* _INPUT RECORDS_:
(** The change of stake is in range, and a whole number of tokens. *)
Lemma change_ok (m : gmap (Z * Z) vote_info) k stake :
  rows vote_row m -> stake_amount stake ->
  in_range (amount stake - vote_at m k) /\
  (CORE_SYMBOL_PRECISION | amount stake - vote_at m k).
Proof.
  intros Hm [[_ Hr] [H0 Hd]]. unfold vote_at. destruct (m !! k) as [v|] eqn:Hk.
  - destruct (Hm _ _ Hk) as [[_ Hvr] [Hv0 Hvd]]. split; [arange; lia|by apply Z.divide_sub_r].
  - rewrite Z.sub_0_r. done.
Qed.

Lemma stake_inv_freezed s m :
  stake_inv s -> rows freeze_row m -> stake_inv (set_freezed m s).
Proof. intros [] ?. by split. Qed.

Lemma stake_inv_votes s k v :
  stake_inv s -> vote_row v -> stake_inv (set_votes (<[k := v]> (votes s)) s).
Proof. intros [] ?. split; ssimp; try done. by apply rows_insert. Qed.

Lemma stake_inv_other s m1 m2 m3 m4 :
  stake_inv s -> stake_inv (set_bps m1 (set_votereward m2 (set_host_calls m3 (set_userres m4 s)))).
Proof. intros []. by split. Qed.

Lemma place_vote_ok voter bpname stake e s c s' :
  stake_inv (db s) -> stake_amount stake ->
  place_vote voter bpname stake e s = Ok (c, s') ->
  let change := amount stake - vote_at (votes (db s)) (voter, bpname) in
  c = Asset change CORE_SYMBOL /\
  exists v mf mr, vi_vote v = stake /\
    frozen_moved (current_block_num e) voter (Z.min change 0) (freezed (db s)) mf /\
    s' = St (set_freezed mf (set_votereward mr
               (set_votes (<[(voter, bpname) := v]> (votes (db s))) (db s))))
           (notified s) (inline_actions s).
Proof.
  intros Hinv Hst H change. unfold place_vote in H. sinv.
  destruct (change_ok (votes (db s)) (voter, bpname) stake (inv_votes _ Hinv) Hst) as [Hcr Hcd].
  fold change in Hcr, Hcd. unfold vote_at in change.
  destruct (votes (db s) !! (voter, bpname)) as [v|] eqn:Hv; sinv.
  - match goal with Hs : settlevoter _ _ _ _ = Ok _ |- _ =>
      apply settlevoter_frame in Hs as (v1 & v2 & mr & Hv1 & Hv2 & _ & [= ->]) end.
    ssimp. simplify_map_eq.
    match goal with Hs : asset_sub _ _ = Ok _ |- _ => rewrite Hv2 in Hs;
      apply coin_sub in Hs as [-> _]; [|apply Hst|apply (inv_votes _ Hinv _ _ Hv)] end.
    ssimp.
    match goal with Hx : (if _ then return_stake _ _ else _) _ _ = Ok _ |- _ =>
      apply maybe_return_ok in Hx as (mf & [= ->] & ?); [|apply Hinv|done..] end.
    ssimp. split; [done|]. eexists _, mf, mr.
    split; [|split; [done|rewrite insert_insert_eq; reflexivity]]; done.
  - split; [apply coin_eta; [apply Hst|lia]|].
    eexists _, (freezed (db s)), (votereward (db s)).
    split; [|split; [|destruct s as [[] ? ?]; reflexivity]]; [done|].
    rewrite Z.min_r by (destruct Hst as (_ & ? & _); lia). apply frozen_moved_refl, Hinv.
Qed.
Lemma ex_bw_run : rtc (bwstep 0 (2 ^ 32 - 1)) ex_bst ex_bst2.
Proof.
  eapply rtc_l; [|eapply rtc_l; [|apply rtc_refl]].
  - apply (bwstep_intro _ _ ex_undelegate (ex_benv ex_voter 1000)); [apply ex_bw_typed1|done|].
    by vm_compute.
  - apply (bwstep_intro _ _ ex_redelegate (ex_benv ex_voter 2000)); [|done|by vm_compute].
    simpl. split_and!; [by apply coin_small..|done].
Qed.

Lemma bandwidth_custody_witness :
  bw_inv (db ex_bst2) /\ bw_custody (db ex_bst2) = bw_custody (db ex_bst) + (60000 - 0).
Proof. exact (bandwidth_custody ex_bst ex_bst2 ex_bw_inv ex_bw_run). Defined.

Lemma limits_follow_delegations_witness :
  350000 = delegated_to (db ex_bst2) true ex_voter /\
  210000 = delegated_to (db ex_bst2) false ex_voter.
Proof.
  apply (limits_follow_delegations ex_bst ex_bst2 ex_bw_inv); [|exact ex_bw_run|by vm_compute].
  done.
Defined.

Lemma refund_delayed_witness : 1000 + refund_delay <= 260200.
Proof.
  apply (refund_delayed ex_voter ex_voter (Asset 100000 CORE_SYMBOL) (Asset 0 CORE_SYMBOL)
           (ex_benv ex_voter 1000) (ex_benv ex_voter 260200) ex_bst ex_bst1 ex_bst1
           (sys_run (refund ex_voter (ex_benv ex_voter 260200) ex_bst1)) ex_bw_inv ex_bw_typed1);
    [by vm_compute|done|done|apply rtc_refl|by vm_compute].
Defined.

* _EXERCISE PROMPT_: With every line intact, reproduce the listing verbatim.

* _SOLUTION_:
(** The change of stake is in range, and a whole number of tokens. *)
Lemma change_ok (m : gmap (Z * Z) vote_info) k stake :
  rows vote_row m -> stake_amount stake ->
  in_range (amount stake - vote_at m k) /\
  (CORE_SYMBOL_PRECISION | amount stake - vote_at m k).
Proof.
  intros Hm [[_ Hr] [H0 Hd]]. unfold vote_at. destruct (m !! k) as [v|] eqn:Hk.
  - destruct (Hm _ _ Hk) as [[_ Hvr] [Hv0 Hvd]]. split; [arange; lia|by apply Z.divide_sub_r].
  - rewrite Z.sub_0_r. done.
Qed.

Lemma stake_inv_freezed s m :
  stake_inv s -> rows freeze_row m -> stake_inv (set_freezed m s).
Proof. intros [] ?. by split. Qed.

Lemma stake_inv_votes s k v :
  stake_inv s -> vote_row v -> stake_inv (set_votes (<[k := v]> (votes s)) s).
Proof. intros [] ?. split; ssimp; try done. by apply rows_insert. Qed.

Lemma stake_inv_other s m1 m2 m3 m4 :
  stake_inv s -> stake_inv (set_bps m1 (set_votereward m2 (set_host_calls m3 (set_userres m4 s)))).
Proof. intros []. by split. Qed.

Lemma place_vote_ok voter bpname stake e s c s' :
  stake_inv (db s) -> stake_amount stake ->
  place_vote voter bpname stake e s = Ok (c, s') ->
  let change := amount stake - vote_at (votes (db s)) (voter, bpname) in
  c = Asset change CORE_SYMBOL /\
  exists v mf mr, vi_vote v = stake /\
    frozen_moved (current_block_num e) voter (Z.min change 0) (freezed (db s)) mf /\
    s' = St (set_freezed mf (set_votereward mr
               (set_votes (<[(voter, bpname) := v]> (votes (db s))) (db s))))
           (notified s) (inline_actions s).
Proof.
  intros Hinv Hst H change. unfold place_vote in H. sinv.
  destruct (change_ok (votes (db s)) (voter, bpname) stake (inv_votes _ Hinv) Hst) as [Hcr Hcd].
  fold change in Hcr, Hcd. unfold vote_at in change.
  destruct (votes (db s) !! (voter, bpname)) as [v|] eqn:Hv; sinv.
  - match goal with Hs : settlevoter _ _ _ _ = Ok _ |- _ =>
      apply settlevoter_frame in Hs as (v1 & v2 & mr & Hv1 & Hv2 & _ & [= ->]) end.
    ssimp. simplify_map_eq.
    match goal with Hs : asset_sub _ _ = Ok _ |- _ => rewrite Hv2 in Hs;
      apply coin_sub in Hs as [-> _]; [|apply Hst|apply (inv_votes _ Hinv _ _ Hv)] end.
    ssimp.
    match goal with Hx : (if _ then return_stake _ _ else _) _ _ = Ok _ |- _ =>
      apply maybe_return_ok in Hx as (mf & [= ->] & ?); [|apply Hinv|done..] end.
    ssimp. split; [done|]. eexists _, mf, mr.
    split; [|split; [done|rewrite insert_insert_eq; reflexivity]]; done.
  - split; [apply coin_eta; [apply Hst|lia]|].
    eexists _, (freezed (db s)), (votereward (db s)).
    split; [|split; [|destruct s as [[] ? ?]; reflexivity]]; [done|].
    rewrite Z.min_r by (destruct Hst as (_ & ? & _); lia). apply frozen_moved_refl, Hinv.
Qed.
Lemma ex_bw_run : rtc (bwstep 0 (2 ^ 32 - 1)) ex_bst ex_bst2.
Proof.
  eapply rtc_l; [|eapply rtc_l; [|apply rtc_refl]].
  - apply (bwstep_intro _ _ ex_undelegate (ex_benv ex_voter 1000)); [apply ex_bw_typed1|done|].
    by vm_compute.
  - apply (bwstep_intro _ _ ex_redelegate (ex_benv ex_voter 2000)); [|done|by vm_compute].
    simpl. split_and!; [by apply coin_small..|done].
Qed.

Lemma bandwidth_custody_witness :
  bw_inv (db ex_bst2) /\ bw_custody (db ex_bst2) = bw_custody (db ex_bst) + (60000 - 0).
Proof. exact (bandwidth_custody ex_bst ex_bst2 ex_bw_inv ex_bw_run). Defined.

Lemma limits_follow_delegations_witness :
  350000 = delegated_to (db ex_bst2) true ex_voter /\
  210000 = delegated_to (db ex_bst2) false ex_voter.
Proof.
  apply (limits_follow_delegations ex_bst ex_bst2 ex_bw_inv); [|exact ex_bw_run|by vm_compute].
  done.
Defined.

Lemma refund_delayed_witness : 1000 + refund_delay <= 260200.
Proof.
  apply (refund_delayed ex_voter ex_voter (Asset 100000 CORE_SYMBOL) (Asset 0 CORE_SYMBOL)
           (ex_benv ex_voter 1000) (ex_benv ex_voter 260200) ex_bst ex_bst1 ex_bst1
           (sys_run (refund ex_voter (ex_benv ex_voter 260200) ex_bst1)) ex_bw_inv ex_bw_typed1);
    [by vm_compute|done|done|apply rtc_refl|by vm_compute].
Defined.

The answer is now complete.